Leonard responded, “Well, that’s a multi-hour and for a therapist, a multi-year question, but my earliest memories of being interested in physics was hearing about Einstein’s theories of ‘curved space’. I remember as a young boy, certainly before I was really old enough to really learn anything about the theory, just trying to imagine what that meant; ‘curved space’ and time. I write books, I write for TV and I write Popular Science books, I also am a physicist, and I think back to my childhood and see that all of those roots were there. I was interested in science for as long as I can remember and I wrote my first short story at the age of 8. So it’s not a passion that was discovered later, these are parts of the adult that were there as a child.”
Mlodinow expanded on his childhood and education saying, “I was the first person in my family not only to go to university but also to finish highschool. I was fortunate enough to have the opportunity to learn and lucky enough to have teachers that made tuition fun and interesting. If you go to a school that turns you off the learning process as so many schools do; especially in maths and science where teachers take kids that are interested in the subjects, and force these children to do boring and uninspired things and when they eventually graduate they think that maths and science is boring. I was lucky enough to not have that experience and have parents and teachers that let me do what I wanted within reason.”
As Mlodinow has written about everything, from the origins of the physical universe to how people function and think, Mousa asked the physicist which is more complicated, the universe or human beings? To which he responded with a chuckle, “Human beings are far more complicated than the universe, Einstein’s theory of general relativity, the theory that covers gravity, predicting black holes, how apples fall on earth, etc, can all be written down in just one line of mathematics, energy (E) equals mass (m) times the speed of light (c) squared (2), or E=mc2. A human can not be described that way,” he laughed.
Continuing, he said, “There are about 100 billion stars in our galaxy, the Milky Way, and on the other hand there are about 100 billion neurons in your brain but the stars aren’t really connected to each other directly, but each neuron in your brain is connected to thousands of other neurons and they communicate between each other. It’s much harder to describe the human brain than it is to describe the known universe,” to which Mousa responded, “it reminds me of the quote from Rūmī, who said, ‘The entire universe is inside you’.”

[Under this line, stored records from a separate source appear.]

Lemma allocation_ranked_start (st : state) :
  excess_ranked_inv self rank st -> excess_cond self st = false ->
  allocation_ranked_inv self rank
    (Z.min (n_advertisers self) (n_slots self)) st.
Proof.
  intros [Hex Hrk Hfresh Hlast] Hcond.
  pose proof (valid_n_slots _ V) as Hs.
  pose proof (valid_has_advertiser _ V) as Hn.
  pose proof (allocation_inv_start self st Hs Hn Hex Hcond) as Hal.
  unfold excess_cond in Hcond.
  assert (Hle : len (active_advertisers st) <= n_slots self).
  { destruct (Z.gtb_spec (len (active_advertisers st)) (n_slots self));
      [discriminate|lia]. }
  pose proof (ex_active _ _ Hex) as Hact.
  pose proof (ex_history _ _ Hex) as Hhist.
  pose proof (len_nonneg (history st)) as Hh0.
  split; [exact Hal|exact Hrk| |].
  - destruct (Z.eq_dec (len (active_advertisers st)) (n_advertisers self))
      as [E|E].
    + rewrite (Hfresh E), E. simpl. symmetry.
      apply closed_form_price_last_rank. lia.
    + assert (E' : len (active_advertisers st) = n_slots self) by lia.
      rewrite Hlast, E' by lia. symmetry.
      apply closed_form_price_last_slot. lia.
  - intros Hm j Hj. lia.
Qed.

Lemma allocation_ranked_round (m : Z) (st st' : state) :
  allocation_ranked_inv self rank m st -> allocation_cond st = true ->
  allocation_round self st = Ok st' -> allocation_ranked_inv self rank m st'.
Proof.
  intros [Hal Hrk Hlast Hslots] Hcond Hround.
  pose proof (allocation_inv_round _ _ _ _ Hal Hcond Hround) as Hal'.
  destruct (allocation_round_Ok_inv _ _ _ Hround)
    as (a & p & l1 & l2 & Hlow & E & _ & E' & Hh & Halloc & Hnext & Hset).
  unfold allocation_cond in Hcond. apply andb_prop in Hcond.
  destruct Hcond as [Hk2 Hnx]. apply Z.gtb_lt in Hk2. apply Z.geb_le in Hnx.
  pose proof (al_active _ _ _ Hal) as Hkm.
  pose proof (al_m _ _ _ Hal) as Hm.
  destruct (strict_round_ctrs (len (active_advertisers st)))
    as (a_i & a_prev & Hc & Hnn & Hlt & _ & Hin_range); [lia|lia|].
  destruct Hin_range as [-> ->]; [lia|].
  destruct (leaver_has_lowest_value _ _ _ _ _ _ (al_round _ _ _ Hal)
              Hc Hnn Hlt Hlow) as (Hin & Hp & Hmin).
  destruct (leaver_is_lowest_rank _ _ Hrk Hin Hmin) as (Hk & Ha).
  assert (Hlen' : len (active_advertisers st')
                  = len (active_advertisers st) - 1).
  { unfold len. rewrite E, E', !length_app. simpl. lia. }
  split; [exact Hal'| | |].
  - apply (ranked_inv_round st st' a l1 l2 (last (history st) 0%Qc)); auto.
    rewrite Hlast. unfold vcg_price_of_rank.
    destruct (Z.ltb_spec (len (active_advertisers st) - 1) (n_slots self));
      [reflexivity|lia].
  - rewrite Hh, last_last, Hp, Hlast, Ha, Hlen'.
    replace (len (active_advertisers st) - 1 - 1)
      with (len (active_advertisers st) - 2) by lia.
    apply closed_form_price_step; lia.
  - intros Em j Hj. rewrite Hlen' in Hj.
    pose proof (al_next _ _ _ Hal) as Hns.
    pose proof (al_len _ _ _ Hal) as Hal_len.
    destruct (setitem_Ok_inv _ _ _ _ Halloc) as (_ & ->).
    rewrite norm_index_nonneg by lia.
    destruct (Z.eq_dec j (len (active_advertisers st) - 1)) as [->|Hne].
    + replace (next_slot_to_fill st) with (len (active_advertisers st) - 1)
        by lia.
      rewrite nth_update_eq; [exact Ha|]. unfold len in *. lia.
    + rewrite nth_update_neq by lia. apply Hslots; [exact Em|lia].
Qed.

(** The run as a whole: it returns, every rank has its VCG price, and with
    as many advertisers as slots or more every slot holds the advertiser of
    its rank. *)
Lemma run_auction_by_rank :
  exists alloc pr hist,
    run_auction self = Ok (alloc, pr, hist)
    /\ len pr = n_advertisers self
    /\ len alloc = n_slots self
    /\ (forall j, 0 <= j < n_advertisers self ->
          getitem pr (rank_at rank j) = Ok (vcg_price_of_rank self rank j))
    /\ (n_slots self <= n_advertisers self ->
        forall j, 0 <= j < n_slots self ->
          nth (Z.to_nat j) alloc (-1) = rank_at rank j).
Proof.
  destruct (run_auction_returns self V size) as (alloc & pr & hist & Hrun).
  exists alloc, pr, hist. split; [exact Hrun|].
  destruct (run_auction_Ok_inv _ _ _ _ Hrun)
    as (st1 & st2 & st3 & _ & Hr1 & Hc1 & _ & Hr2 & Hc2 & Hfin & -> & -> & _).
  pose proof (valid_n_slots _ V) as Hs.
  pose proof (valid_has_advertiser _ V) as Hn.
  assert (H1 : excess_ranked_inv self rank st1).
  { apply (reaches_invariant _ _ (excess_ranked_inv self rank) _ _
             excess_ranked_round Hr1 excess_ranked_initial). }
  set (m := Z.min (n_advertisers self) (n_slots self)).
  assert (H2 : allocation_ranked_inv self rank m st2).
  { apply (reaches_invariant _ _ (allocation_ranked_inv self rank m) _ _
             (allocation_ranked_round m) Hr2).
    now apply allocation_ranked_start. }
  destruct H2 as [Hal Hrk Hlast Hslots].
  destruct (allocation_inv_exit _ _ _ Hal Hc2) as (a & Hact & Hnext).
  destruct (final_assignment_Ok_inv _ _ Hfin)
    as [(_ & [Hnil|Hneg])|(a' & rest & Hact' & _ & Halloc & Hset & _)];
    [rewrite Hact in Hnil; discriminate | subst m; lia |].
  rewrite Hact in Hact'. injection Hact' as <- <-.
  assert (Hlen1 : len (active_advertisers st2) = 1) by now rewrite Hact.
  assert (Ha : a = rank_at rank 0).
  { pose proof (rk_active _ _ _ Hrk) as Hp. rewrite Hact in Hp.
    change (length [a]) with 1%nat in Hp.
    assert (Hr : (0 < length rank)%nat) by (rewrite length_rank; lia).
    rewrite (firstn_snoc rank 0 0 Hr) in Hp. simpl in Hp.
    now apply Permutation_length_1 in Hp. }
  assert (Ha0 : 0 <= a).
  { apply (inv_range _ _ (rk_round _ _ _ Hrk)). rewrite Hact. now left. }
  split; [|split; [|split]].
  - rewrite (setitem_len _ _ _ _ Hset). apply (inv_prices _ _ (rk_round _ _ _ Hrk)).
  - rewrite (setitem_len _ _ _ _ Halloc). apply (al_len _ _ _ Hal).
  - intros j Hj. destruct (Z.eq_dec j 0) as [->|Hne].
    + rewrite <- Ha. rewrite (getitem_setitem_same _ _ _ _ Ha0 Hset).
      rewrite Hlast, Hlen1. unfold vcg_price_of_rank.
      destruct (Z.ltb_spec 0 (n_slots self)); [reflexivity|lia].
    + pose proof (rank_at_range _ _ rank_perm n_advertisers_nonneg j Hj)
        as Hrj.
      assert (Hneq : a <> rank_at rank j).
      { rewrite Ha. intros Heq.
        apply (rank_at_injective _ _ rank_perm n_advertisers_nonneg) in Heq;
          lia. }
      rewrite (getitem_setitem_other (prices st2) (prices st3) a
                 (rank_at rank j) (last (history st2) 0%Qc) Ha0
                 (proj1 Hrj) Hneq Hset).
      apply (rk_prices _ _ _ Hrk). lia.
  - intros Hge j Hj.
    destruct (setitem_Ok_inv _ _ _ _ Halloc) as (Hi & ->).
    rewrite norm_index_nonneg in * by lia.
    destruct (Z.eq_dec j 0) as [->|Hne].
    + rewrite nth_update_eq; [exact Ha|]. unfold len in Hi. lia.
    + rewrite nth_update_neq by lia. apply Hslots; subst m; lia.
Qed.

End Equivalence.


(** ** Advertisers without a slot *)

Lemma In_update_inv {A : Type} (l : list A) (k : nat) (v x : A) :
  In x (update l k v) -> x = v \/ In x l.
Proof.
  revert k. induction l as [|y l IH]; intros k Hin; [destruct Hin|].
  destruct k as [|k]; simpl in Hin.
  - destruct Hin as [E|Hin]; [now left|right; now right].
  - destruct Hin as [E|Hin]; [right; now left|].
    destruct (IH _ Hin); [now left|right; now right].
Qed.

Lemma In_update_other {A : Type} (l : list A) (k : nat) (v x d : A) :
  In x l -> nth k l d <> x -> In x (update l k v).
Proof.
  revert k. induction l as [|y l IH]; intros k Hin Hne; [destruct Hin|].
  destruct k as [|k]; simpl in *.
  - destruct Hin as [E|Hin]; [contradiction|now right].
  - destruct Hin as [E|Hin]; [now left|right; now apply IH].
Qed.

Lemma In_update_same {A : Type} (l : list A) (k : nat) (v : A) :
  (k < length l)%nat -> In v (update l k v).
Proof.
  revert k. induction l as [|y l IH]; intros k Hk; simpl in Hk; [lia|].
  destruct k as [|k]; simpl; [now left|right; apply IH; lia].
Qed.

Section WithoutSlot.

Variable self : GeneralizedEnglishAuction.

Lemma without_slot_unpaid_initial : without_slot_unpaid self (initial_state self).
Proof.
  intros b Hb _ _. simpl.
  rewrite (getitem_nonneg _ _ 0%Qc) by (rewrite len_replicate; lia).
  f_equal. apply nth_replicate. lia.
Qed.

(** A leaver's new price aside, a round changes no price; a slot that is
    filled was free. *)
Lemma without_slot_unpaid_round (st st' : state) (a : Z) (l1 l2 : list Z)
  (v : Qc) :
  round_inv self st -> without_slot_unpaid self st ->
  active_advertisers st = l1 ++ a :: l2 ->
  active_advertisers st' = l1 ++ l2 ->
  setitem (prices st) a v = Ok (prices st') ->
  (In a (allocation st') \/ v = 0%Qc) ->
  (forall b, 0 <= b -> In b (allocation st) -> In b (allocation st')) ->
  without_slot_unpaid self st'.
Proof.
  intros Hinv Hun E E' Hset Ha Halloc b Hb Hact Hfree.
  assert (Ha0 : 0 <= a).
  { apply (inv_range _ _ Hinv). rewrite E. apply in_or_app. right. now left. }
  destruct (Z.eq_dec a b) as [->|Hne].
  - destruct Ha as [Ha| ->]; [contradiction|].
    exact (getitem_setitem_same _ _ _ _ Ha0 Hset).
  - rewrite (getitem_setitem_other (prices st) (prices st') a b v Ha0
               (proj1 Hb) Hne Hset).
    apply Hun; [exact Hb| |].
    + rewrite E. rewrite E' in Hact. intros Hin. apply Hact.
      apply in_app_or in Hin. apply in_or_app.
      destruct Hin as [Hin|[Hin|Hin]]; [now left|contradiction|now right].
    + intros Hin. apply Hfree, Halloc; [lia|exact Hin].
Qed.

Lemma without_slot_unpaid_excess (st st' : state) :
  excess_inv self st /\ without_slot_unpaid self st ->
  excess_cond self st = true -> excess_round self st = Ok st' ->
  excess_inv self st' /\ without_slot_unpaid self st'.
Proof.
  intros [Hex Hun] Hcond Hround.
  split; [now apply (excess_inv_round self st)|].
  destruct (excess_round_Ok_inv _ _ _ Hround)
    as (a & p & l1 & l2 & _ & E & _ & E' & _ & Halloc & _ & Hset).
  apply (without_slot_unpaid_round st st' a l1 l2 0%Qc); auto.
  - apply Hex.
  - intros b _. now rewrite Halloc.
Qed.

Lemma without_slot_unpaid_allocation (m : Z) (st st' : state) :
  allocation_inv self m st /\ without_slot_unpaid self st ->
  allocation_cond st = true -> allocation_round self st = Ok st' ->
  allocation_inv self m st' /\ without_slot_unpaid self st'.
Proof.
  intros [Hal Hun] Hcond Hround.
  split; [now apply (allocation_inv_round self m st)|].
  destruct (allocation_round_Ok_inv _ _ _ Hround)
    as (a & p & l1 & l2 & _ & E & _ & E' & _ & Halloc & _ & Hset).
  unfold allocation_cond in Hcond. apply andb_prop in Hcond.
  destruct Hcond as [_ Hnx]. apply Z.geb_le in Hnx.
  destruct (setitem_Ok_inv _ _ _ _ Halloc) as (Hi & Eq).
  rewrite norm_index_nonneg in Hi, Eq by lia.
  apply (without_slot_unpaid_round st st' a l1 l2 (last (history st) 0%Qc));
    auto.
  - apply Hal.
  - left. rewrite Eq. apply In_update_same. unfold len in Hi. lia.
  - intros b Hb Hin. rewrite Eq. apply (In_update_other _ _ _ _ (-1)); auto.
    rewrite (al_free _ _ _ Hal) by lia. lia.
Qed.

End WithoutSlot.

(** "Dropped out, no slot, pays nothing": on a valid instance (two slots or
    more, or no more advertisers than slots) [run_auction] returns, and
    every advertiser who is in no slot of the allocation has price 0. *)
Theorem advertisers_without_slot_pay_nothing
  (self : GeneralizedEnglishAuction) :
  valid_instance self ->
  2 <= n_slots self \/ n_advertisers self <= n_slots self ->
  exists alloc pr hist,
    run_auction self = Ok (alloc, pr, hist)
    /\ forall b, 0 <= b < n_advertisers self -> ~ In b alloc ->
                 getitem pr b = Ok 0%Qc.
Proof.
  intros V Hsize.
  destruct (run_auction_returns self V Hsize) as (alloc & pr & hist & Hrun).
  exists alloc, pr, hist. split; [exact Hrun|].
  destruct (run_auction_Ok_inv _ _ _ _ Hrun)
    as (st1 & st2 & st3 & _ & Hr1 & Hc1 & _ & Hr2 & Hc2 & Hfin & -> & -> & _).
  pose proof (valid_n_slots _ V) as Hs.
  pose proof (valid_has_advertiser _ V) as Hn.
  assert (H1 : excess_inv self st1 /\ without_slot_unpaid self st1).
  { apply (reaches_invariant _ _
             (fun s => excess_inv self s /\ without_slot_unpaid self s) _ _
             (without_slot_unpaid_excess self) Hr1).
    split; [apply excess_inv_initial|apply without_slot_unpaid_initial]. }
  destruct H1 as [Hex1 Hun1].
  set (m := Z.min (n_advertisers self) (n_slots self)).
  assert (H2 : allocation_inv self m st2 /\ without_slot_unpaid self st2).
  { apply (reaches_invariant _ _
             (fun s => allocation_inv self m s /\ without_slot_unpaid self s)
             _ _ (without_slot_unpaid_allocation self m) Hr2).
    split; [now apply allocation_inv_start|exact Hun1]. }
  destruct H2 as [Hal Hun].
  destruct (allocation_inv_exit _ _ _ Hal Hc2) as (a & Hact & Hnext).
  destruct (final_assignment_Ok_inv _ _ Hfin)
    as [(_ & [Hnil|Hneg])|(a' & rest & Hact' & Hnx & Halloc & Hset & _)];
    [rewrite Hact in Hnil; discriminate | subst m; lia |].
  rewrite Hact in Hact'. injection Hact' as <- <-.
  destruct (setitem_Ok_inv _ _ _ _ Halloc) as (Hi & Eq).
  rewrite norm_index_nonneg in Hi, Eq by lia.
  assert (Ha0 : 0 <= a).
  { apply (inv_range _ _ (al_round _ _ _ Hal)). rewrite Hact. now left. }
  intros b Hb Hfree.
  assert (Hne : a <> b).
  { intros <-. apply Hfree. rewrite Eq. apply In_update_same.
    unfold len in Hi. lia. }
  rewrite (getitem_setitem_other (prices st2) (prices st3) a b _ Ha0
             (proj1 Hb) Hne Hset).
  apply Hun; [exact Hb| |].
  - rewrite Hact. intros [E|[]]. contradiction.
  - intros Hin. apply Hfree. rewrite Eq.
    apply (In_update_other _ _ _ _ (-1)); auto.
    change 0%nat with (Z.to_nat 0). rewrite (al_free _ _ _ Hal) by lia. lia.
Qed.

After being asked about his new book, Emotions, Mlodinow gave a breakdown of his take on the subject. “Emotions are a quality of your brain that evolved to help us make good decisions, to react quickly and efficiently to our environment in different situations, it’s totally wrong to think that emotions are counter productive and that you should try to just use your rational mind, which can’t do anyway, it’s literally impossible. But what is an emotion? Let’s look at what the brain does. The brain is an information processor, it’s like a computer, it doesn’t work quite like the computers we have today, but in a similar way it takes in data and processes this and produces an output, a decision, a thought or an idea. This is what your brain is doing constantly, but your brain processes so many things at the same time, it processes sensory information, information about your environment, but it’s also processing information from your past. So when your brain is making its calculations it’s using your prior beliefs, experiences, your goals, and it’s taking all that along with the sensory data and information about your current situation and it’s producing the decision or understanding. That is the output.”
He expanded on the concept and discussed his book further saying, “I used Einstein in my book because he said to be someone with very little emotion, but later in his life he realised that a lot of things that guided him in his decisions were emotions and the conclusions he came to were through emotional responses to the information, eventually giving the advice to young scientists that they should follow their emotions, follow their passions and emotional hunches, because physics just like your brain is not a cold and dry emotionless field. When you’re doing physics, most of what you want to do, you can’t do. Understanding and discovering things in physics is about decisions, what approximations to make, what assumptions you want to throw out there to solve the problem. It’s about ‘meta-decisions’ and these are much more reliant on your emotions and feelings.”